(* ===== verification/Graphs.v ===== *)
(** * The shared behavior graph: [crates/arora-behavior/src/graph.rs]

    A graph is a list of nodes, each with a function, bindings of its ports and
    perhaps children; it is edited by applying a diff. [apply] is what an
    interpreter's edition runs, [diff] computes the edit between two graphs.

    A [BTreeMap] is a [gmap] iterated in the order of its keys ([bt_iter]); a
    [HashMap] that is never iterated is a [gmap]. [apply] changes its graph in
    place, so it returns the graph with its result; indexing out of a vector or a
    map panics, which is a result of its own. *)

From stdpp Require Import sorting.
From S2P Require Import Prelude Values Keys.

(** ** The data *)
Module graph.
Record Port := mkPort { port_node : Uuid; port_port : Uuid }.
Inductive Source :=
| Value (v : Values.Value)
| Key (k : string)
| Port_ (p : Port)
| Select (source : Source) (path : Keys.Key).
Record Node := mkNode {
  id : Uuid;
  function : Uuid;
  bind : gmap Uuid Source;
  children : option (list Uuid);
}.
Record Graph := mkGraph { root : option Uuid; nodes : list Node }.
Record Binding := mkBinding { b_node : Uuid; b_port : Uuid; b_source : Source }.
Record GraphDiff := mkGraphDiff {
  d_remove : list Uuid;
  d_set : list Node;
  d_unbind : list Port;
  d_bind : list Binding;
  d_root : option Uuid;
}.
Inductive GraphError := TargetsAbsent (node : Uuid).
End graph.
Import graph.

#[export] Instance Port_eq_dec : EqDecision Port.
Proof. solve_decision. Defined.

Definition empty : Graph := mkGraph None [].
Definition diff_default : GraphDiff := mkGraphDiff [] [] [] [] None.

(** [source_port] *)
Fixpoint source_port (source : Source) : option Port :=
  match source with
  | Port_ port => Some port
  | Select source _ => source_port source
  | Value _ | Key _ => None
  end.

(** [impl PartialEq for Source], derived: a value is compared by its own
    [PartialEq], for which a NaN is not equal to itself. *)
Fixpoint source_eqb (a b : Source) : bool :=
  match a, b with
  | Value x, Value y => value_eqb x y
  | Key x, Key y => bool_decide (x = y)
  | Port_ x, Port_ y => bool_decide (x = y)
  | Select s p, Select t q => source_eqb s t && bool_decide (p = q)
  | _, _ => false
  end.

(** [Graph::node] *)
Definition node_in (ns : list Node) (i : Uuid) : option Node := snd <$> list_find (λ n, id n = i) ns.
Definition node (g : Graph) (i : Uuid) : option Node := node_in (nodes g) i.

(** ** [GraphType], over the [semver] crate's [Version] *)
Section GraphType.
Context {Version : Type} (major minor : Version → Z).

Record GraphType := mkGraphType { gt_name : string; gt_version : Version }.

Definition reads (self graph : GraphType) : bool :=
  bool_decide (gt_name self = gt_name graph)
  && (major (gt_version self) =? major (gt_version graph))
  && (minor (gt_version graph) <=? minor (gt_version self)).
End GraphType.

(** ** [Graph::apply] *)

(** What stops an application: its error, or the panic of an indexing. *)
Inductive Stop := Refused (e : GraphError) | Panic.

Definition reads_removed (removed : gset Uuid) (source : Source) : bool :=
  match source_port source with Some read => bool_decide (port_node read ∈ removed) | None => false end.

(** The ids a binding may target: those kept and those set. *)
Definition present (removed : gset Uuid) (g : Graph) (set_ : list Node) : gset Uuid :=
  list_to_set (filter (λ i, i ∉ removed) (id <$> nodes g) ++ (id <$> set_)).

Definition map_bind (f : gmap Uuid Source → gmap Uuid Source) (n : Node) : Node :=
  mkNode (id n) (function n) (f (bind n)) (children n).
Definition drop_readers (removed : gset Uuid) : Node → Node :=
  map_bind (filter (λ kv, reads_removed removed kv.2 = false)).

Definition remove_nodes (removed : gset Uuid) (g : Graph) : Graph :=
  if bool_decide (removed = ∅) then g else
  mkGraph (match root g with Some r => if bool_decide (r ∈ removed) then None else Some r | None => None end)
          (drop_readers removed <$> filter (λ n, id n ∉ removed) (nodes g)).

(** [.enumerate().map(|(index, node)| (node.id, index)).collect()] *)
Fixpoint index_from (i : nat) (ns : list Node) (at_ : gmap Uuid nat) : gmap Uuid nat :=
  match ns with [] => at_ | n :: ns => index_from (S i) ns (<[id n := i]> at_) end.

(** [self.nodes[index]] as a place: [None] is the panic. *)
Definition alter_at (index : nat) (f : Node → Node) (ns : list Node) : option (list Node) :=
  match ns !! index with Some n => Some (<[index := f n]> ns) | None => None end.

Fixpoint set_nodes (set_ : list Node) (ns : list Node) (at_ : gmap Uuid nat)
    : option (list Node * gmap Uuid nat) :=
  match set_ with
  | [] => Some (ns, at_)
  | n :: set_ =>
      match at_ !! id n with
      | Some index =>
          match alter_at index (λ _, n) ns with Some ns => set_nodes set_ ns at_ | None => None end
      | None => set_nodes set_ (ns ++ [n]) (<[id n := length ns]> at_)
      end
  end.

Fixpoint unbind_ports (unbind : list Port) (at_ : gmap Uuid nat) (ns : list Node) : option (list Node) :=
  match unbind with
  | [] => Some ns
  | p :: unbind =>
      match at_ !! port_node p with
      | Some index =>
          match alter_at index (map_bind (delete (port_port p))) ns with
          | Some ns => unbind_ports unbind at_ ns
          | None => None
          end
      | None => unbind_ports unbind at_ ns
      end
  end.

Fixpoint bind_ports (bindings : list Binding) (at_ : gmap Uuid nat) (ns : list Node) : option (list Node) :=
  match bindings with
  | [] => Some ns
  | b :: bindings =>
      match at_ !! b_node b with
      | Some index =>
          match alter_at index (map_bind (insert (b_port b) (b_source b))) ns with
          | Some ns => bind_ports bindings at_ ns
          | None => None
          end
      | None => None
      end
  end.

○ ○ ○ ○ ○

**What you have to do**
Please write out every line of the data exactly.

**Solution for this task**
(* ===== verification/Graphs.v ===== *)
(** * The shared behavior graph: [crates/arora-behavior/src/graph.rs]

    A graph is a list of nodes, each with a function, bindings of its ports and
    perhaps children; it is edited by applying a diff. [apply] is what an
    interpreter's edition runs, [diff] computes the edit between two graphs.

    A [BTreeMap] is a [gmap] iterated in the order of its keys ([bt_iter]); a
    [HashMap] that is never iterated is a [gmap]. [apply] changes its graph in
    place, so it returns the graph with its result; indexing out of a vector or a
    map panics, which is a result of its own. *)

From stdpp Require Import sorting.
From S2P Require Import Prelude Values Keys.

(** ** The data *)
Module graph.
Record Port := mkPort { port_node : Uuid; port_port : Uuid }.
Inductive Source :=
| Value (v : Values.Value)
| Key (k : string)
| Port_ (p : Port)
| Select (source : Source) (path : Keys.Key).
Record Node := mkNode {
  id : Uuid;
  function : Uuid;
  bind : gmap Uuid Source;
  children : option (list Uuid);
}.
Record Graph := mkGraph { root : option Uuid; nodes : list Node }.
Record Binding := mkBinding { b_node : Uuid; b_port : Uuid; b_source : Source }.
Record GraphDiff := mkGraphDiff {
  d_remove : list Uuid;
  d_set : list Node;
  d_unbind : list Port;
  d_bind : list Binding;
  d_root : option Uuid;
}.
Inductive GraphError := TargetsAbsent (node : Uuid).
End graph.
Import graph.

#[export] Instance Port_eq_dec : EqDecision Port.
Proof. solve_decision. Defined.

Definition empty : Graph := mkGraph None [].
Definition diff_default : GraphDiff := mkGraphDiff [] [] [] [] None.

(** [source_port] *)
Fixpoint source_port (source : Source) : option Port :=
  match source with
  | Port_ port => Some port
  | Select source _ => source_port source
  | Value _ | Key _ => None
  end.

(** [impl PartialEq for Source], derived: a value is compared by its own
    [PartialEq], for which a NaN is not equal to itself. *)
Fixpoint source_eqb (a b : Source) : bool :=
  match a, b with
  | Value x, Value y => value_eqb x y
  | Key x, Key y => bool_decide (x = y)
  | Port_ x, Port_ y => bool_decide (x = y)
  | Select s p, Select t q => source_eqb s t && bool_decide (p = q)
  | _, _ => false
  end.

(** [Graph::node] *)
Definition node_in (ns : list Node) (i : Uuid) : option Node := snd <$> list_find (λ n, id n = i) ns.
Definition node (g : Graph) (i : Uuid) : option Node := node_in (nodes g) i.

(** ** [GraphType], over the [semver] crate's [Version] *)
Section GraphType.
Context {Version : Type} (major minor : Version → Z).

Record GraphType := mkGraphType { gt_name : string; gt_version : Version }.

Definition reads (self graph : GraphType) : bool :=
  bool_decide (gt_name self = gt_name graph)
  && (major (gt_version self) =? major (gt_version graph))
  && (minor (gt_version graph) <=? minor (gt_version self)).
End GraphType.

(** ** [Graph::apply] *)

(** What stops an application: its error, or the panic of an indexing. *)
Inductive Stop := Refused (e : GraphError) | Panic.

Definition reads_removed (removed : gset Uuid) (source : Source) : bool :=
  match source_port source with Some read => bool_decide (port_node read ∈ removed) | None => false end.

(** The ids a binding may target: those kept and those set. *)
Definition present (removed : gset Uuid) (g : Graph) (set_ : list Node) : gset Uuid :=
  list_to_set (filter (λ i, i ∉ removed) (id <$> nodes g) ++ (id <$> set_)).

Definition map_bind (f : gmap Uuid Source → gmap Uuid Source) (n : Node) : Node :=
  mkNode (id n) (function n) (f (bind n)) (children n).
Definition drop_readers (removed : gset Uuid) : Node → Node :=
  map_bind (filter (λ kv, reads_removed removed kv.2 = false)).

Definition remove_nodes (removed : gset Uuid) (g : Graph) : Graph :=
  if bool_decide (removed = ∅) then g else
  mkGraph (match root g with Some r => if bool_decide (r ∈ removed) then None else Some r | None => None end)
          (drop_readers removed <$> filter (λ n, id n ∉ removed) (nodes g)).

(** [.enumerate().map(|(index, node)| (node.id, index)).collect()] *)
Fixpoint index_from (i : nat) (ns : list Node) (at_ : gmap Uuid nat) : gmap Uuid nat :=
  match ns with [] => at_ | n :: ns => index_from (S i) ns (<[id n := i]> at_) end.

(** [self.nodes[index]] as a place: [None] is the panic. *)
Definition alter_at (index : nat) (f : Node → Node) (ns : list Node) : option (list Node) :=
  match ns !! index with Some n => Some (<[index := f n]> ns) | None => None end.

Fixpoint set_nodes (set_ : list Node) (ns : list Node) (at_ : gmap Uuid nat)
    : option (list Node * gmap Uuid nat) :=
  match set_ with
  | [] => Some (ns, at_)
  | n :: set_ =>
      match at_ !! id n with
      | Some index =>
          match alter_at index (λ _, n) ns with Some ns => set_nodes set_ ns at_ | None => None end
      | None => set_nodes set_ (ns ++ [n]) (<[id n := length ns]> at_)
      end
  end.

Fixpoint unbind_ports (unbind : list Port) (at_ : gmap Uuid nat) (ns : list Node) : option (list Node) :=
  match unbind with
  | [] => Some ns
  | p :: unbind =>
      match at_ !! port_node p with
      | Some index =>
          match alter_at index (map_bind (delete (port_port p))) ns with
          | Some ns => unbind_ports unbind at_ ns
          | None => None
          end
      | None => unbind_ports unbind at_ ns
      end
  end.

Fixpoint bind_ports (bindings : list Binding) (at_ : gmap Uuid nat) (ns : list Node) : option (list Node) :=
  match bindings with
  | [] => Some ns
  | b :: bindings =>
      match at_ !! b_node b with
      | Some index =>
          match alter_at index (map_bind (insert (b_port b) (b_source b))) ns with
          | Some ns => bind_ports bindings at_ ns
          | None => None
          end
      | None => None
      end
  end.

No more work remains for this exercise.